November 15, 2018
Noon Position: 39 18S 115 45W
Course(t)/Speed(kts): SE 7
Wind(t/tws): N 18 – 20
Sea(t/ft): N3, S5
Sky: Low and gray but not dark
10ths Cloud Cover: 10
Bar(mb): 1020, falling; 1017 by 5pm.
Cabin Temp(f): 66
Water Temp(f): 56
Relative Humidity(%): 65
Sail: Big genoa out full; one reef in the main; broad reach on port
Noon-to-Noon Miles Made Good (nm): 90
Miles since departure: 5325
Avg. Miles/Day: 127
Apropos of yesterday’s mileage complaint, we were becalmed overnight. Second such in three nights. Mo made fine way in the evening, four knots of speed reaching on six knots of breeze, but even she gave up when that minimum went to two and three knots. Not enough to blow out a candle. I lowered sail just before midnight, and we drifted until dawn.

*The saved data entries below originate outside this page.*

Lemma os_RemoveAll_quiet p (w : World) : quiet w (os_RemoveAll p w).
Proof.
  unfold quiet, os_RemoveAll, set_fs, log_call. simpl.
  rewrite downloadsOf_snoc. apply app_nil_r.
Qed.

Ltac quiet_call :=
  match goal with
  | |- context [oscall ?c ?w] =>
      let E := fresh in
      destruct (oscall c w) as [? ?] eqn:E;
      apply oscall_quiet in E; [|discriminate];
      intros; repeat case_match; simplify_eq; exact E
  end.

Lemma os_MkdirAll_quiet p (w : World) r w' : os_MkdirAll p w = (r, w') -> quiet w w'.
Proof. unfold os_MkdirAll. quiet_call. Qed.

Lemma write_node_quiet c p n (w : World) r w' :
  (forall u d, c <> CallDownloadToFile u d) -> write_node c p n w = (r, w') -> quiet w w'.
Proof.
  intros Hc. unfold write_node. destruct (oscall c w) as [f w1] eqn:E.
  apply oscall_quiet in E; [|exact Hc]. intros; repeat case_match; simplify_eq; exact E.
Qed.

Lemma os_Open_quiet p (w : World) r w' : os_Open p w = (r, w') -> quiet w w'.
Proof. unfold os_Open. quiet_call. Qed.

Lemma file_Close_quiet p (w : World) r w' : file_Close p w = (r, w') -> quiet w w'.
Proof. unfold file_Close. quiet_call. Qed.

Lemma zw_CreateHeader_quiet name zw (w : World) r w' :
  zw_CreateHeader name zw w = (r, w') -> quiet w w'.
Proof. unfold zw_CreateHeader. quiet_call. Qed.

Lemma io_Copy_quiet src zw (w : World) r w' : io_Copy src zw w = (r, w') -> quiet w w'.
Proof. unfold io_Copy. quiet_call. Qed.

Lemma zw_Close_quiet zipPath zw (w : World) r w' :
  zw_Close zipPath zw w = (r, w') -> quiet w w'.
Proof. unfold zw_Close. quiet_call. Qed.

Lemma quiet_trans (w1 w2 w3 : World) : quiet w1 w2 -> quiet w2 w3 -> quiet w1 w3.
Proof. unfold quiet. congruence. Qed.
(** ** JavaScript strings *)

(** Strings are sequences of 8-bit code units (a text outside ASCII is the
    sequence of its UTF-8 bytes, in which '.' is never part of another
    character). [String.prototype.toUpperCase] is the browser's and is a
    field of the environment below; [ascii_toUpperCase] is what it does on
    ASCII text (a-z go to A-Z), and serves as the uppercasing of the sample
    pages. *)
Definition upper_ascii (c : ascii) : ascii :=
  let n := nat_of_ascii c in
  if (97 <=? n)%nat && (n <=? 122)%nat then ascii_of_nat (n - 32) else c.

Fixpoint ascii_toUpperCase (s : string) : string :=
  match s with
  | EmptyString => EmptyString
  | String c r => String (upper_ascii c) (ascii_toUpperCase r)
  end.

(** [split sep s] is [s.split(sep)] for a one-character separator: the
    segments between the occurrences of [sep], never an empty array. *)
Fixpoint split (sep : ascii) (s : string) : list string :=
  match s with
  | EmptyString => [EmptyString]
  | String c r =>
      if Ascii.eqb c sep then EmptyString :: split sep r
      else match split sep r with
           | [] => [String c EmptyString]
           | seg :: segs => String c seg :: segs
           end
  end.

(** [pop l] is the value of [l.pop()]: the last element, [undefined]
    (here [None]) on an empty array. *)
Fixpoint pop {A : Type} (l : list A) : option A :=
  match l with
  | [] => None
  | [x] => Some x
  | _ :: r => pop r
  end.

(** [includes l x] is [l.includes(x)] on an array of strings. *)
Definition includes (l : list string) (x : string) : bool :=
  existsb (String.eqb x) l.

(** [join l] is [String(l)] for an array of strings, as a template literal
    renders it: the elements separated by commas. *)
Definition join (l : list string) : string := String.concat "," l.

(** [contains c s]: the character [c] occurs in [s]. *)
Fixpoint contains (c : ascii) (s : string) : bool :=
  match s with
  | EmptyString => false
  | String d r => Ascii.eqb d c || contains c r
  end.

(** ** JavaScript values that [JSON.parse] produces *)

(** A number is kept as its rendering [String(n)]; an object as the list of
    its own properties. *)
#[local] Set Warnings "-register-all".
Inductive json : Type :=
| JNull
| JBool (b : bool)
| JNum (repr : string)
| JStr (s : string)
| JArr (items : list json)
| JObj (props : list (string * json)).

(** A JavaScript value as the script handles it: [None] is [undefined]. *)
Definition jsval := option json.

Definition str (s : string) : jsval := Some (JStr s).

Fixpoint lookup (k : string) (props : list (string * json)) : jsval :=
  match props with
  | [] => None
  | (k', v) :: r => if String.eqb k k' then Some v else lookup k r
  end.

(** [ToString v], the conversion the DOM applies to a value assigned to a
    string attribute; [None] when it throws a [TypeError]. An object that
    has a field [toString] of its own has no string form (the field is not
    callable, whatever JSON text it came from, and [valueOf] yields the
    object itself); any other object is "[object Object]". An array is the
    strings of its elements joined by commas, [null] giving the empty
    string. *)
Fixpoint json_to_string (v : json) : option string :=
  match v with
  | JNull => Some "null"
  | JBool true => Some "true"
  | JBool false => Some "false"
  | JNum repr => Some repr
  | JStr s => Some s
  | JArr items =>
      (fix join_items (l : list json) : option string :=
         match l with
         | [] => Some ""
         | i :: r =>
             match (match i with JNull => Some "" | _ => json_to_string i end),
                   join_items r with
             | Some a, Some b =>
                 Some (match r with [] => a | _ => (a ++ "," ++ b)%string end)
             | _, _ => None
             end
         end) items
  | JObj props =>
      match lookup "toString" props with
      | Some _ => None
      | None => Some "[object Object]"
      end
  end.

Definition to_string (v : jsval) : option string :=
  match v with
  | None => Some "undefined"
  | Some j => json_to_string j
  end.

(** [.text(v)] can set [v]: it is [undefined] or [null], or has a string
    form. *)
Definition renders (v : jsval) : bool :=
  match v with
  | None => true
  | Some JNull => true
  | Some j => match json_to_string j with Some _ => true | None => false end
  end.

(** The text that [.text(j)] sets, when [j] has one. *)
Definition shown (j : json) : option string :=
  match j with
  | JNull => Some ""
  | _ => json_to_string j
  end.

(** [window.location.href = v] can convert [v] to a string. *)
Definition assignable (v : jsval) : bool :=
  match to_string v with Some _ => true | None => false end.

(** [data[k] === s] for a string literal [s]. *)
Definition strict_eq_string (v : jsval) (s : string) : bool :=
  match v with
  | Some (JStr s') => String.eqb s' s
  | _ => false
  end.

(** The field [k] of a parsed reply, [undefined] when it has none. *)
Definition field (d : json) (k : string) : jsval :=
  match d with
  | JObj props => lookup k props
  | _ => None
  end.

(** ** The DOM and the page *)

(** The element [#outcome-text]: its text and its [class] attribute. *)
Record element := { textContent : string; classList : list string }.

Then came this fine wind from the north, the result of a small low passing to the south of us. By noon it was a blessedly blustery twenty, and it has stayed that way. The forecast calls for it to back to northwest after dark and accelerate even more. I have the poles ready to go; I’ll run the rest of the low out on the twins.
After that we may see another set of calms, but soon now we will be entering the Roaring Forties, whose main westerly flow picks up between 43 and 45S. And man, what a train of wind it will be this next week. Look ahead on the Figure 8 tracker to Friday/Saturday and see that the nearly consistent westerlies to 30 knots cover an area of ocean larger than the continental US. Imagine the seas…practically infinite fetch and strong wind over an area of roughly 2,000 square miles.
Stunning are the fundamental differences between the northern and southern hemispheres. With so much land subtracted from the picture down here, wind and wave are king.
But we’re not there yet; not just yet.
A mid afternoon glance at the chart plotter revealed an interesting coincidence. On day 42, Mo and I passed within 30 miles of our day 41 noon position (blue X on the screen), just south and west of us. On that day, the old log says Mo churned out 163 miles. Compare yesterday’s 125 miles … not to mention today’s 90.
But as we’re about to get into the wind, it will be interesting to see who is first to the Horn.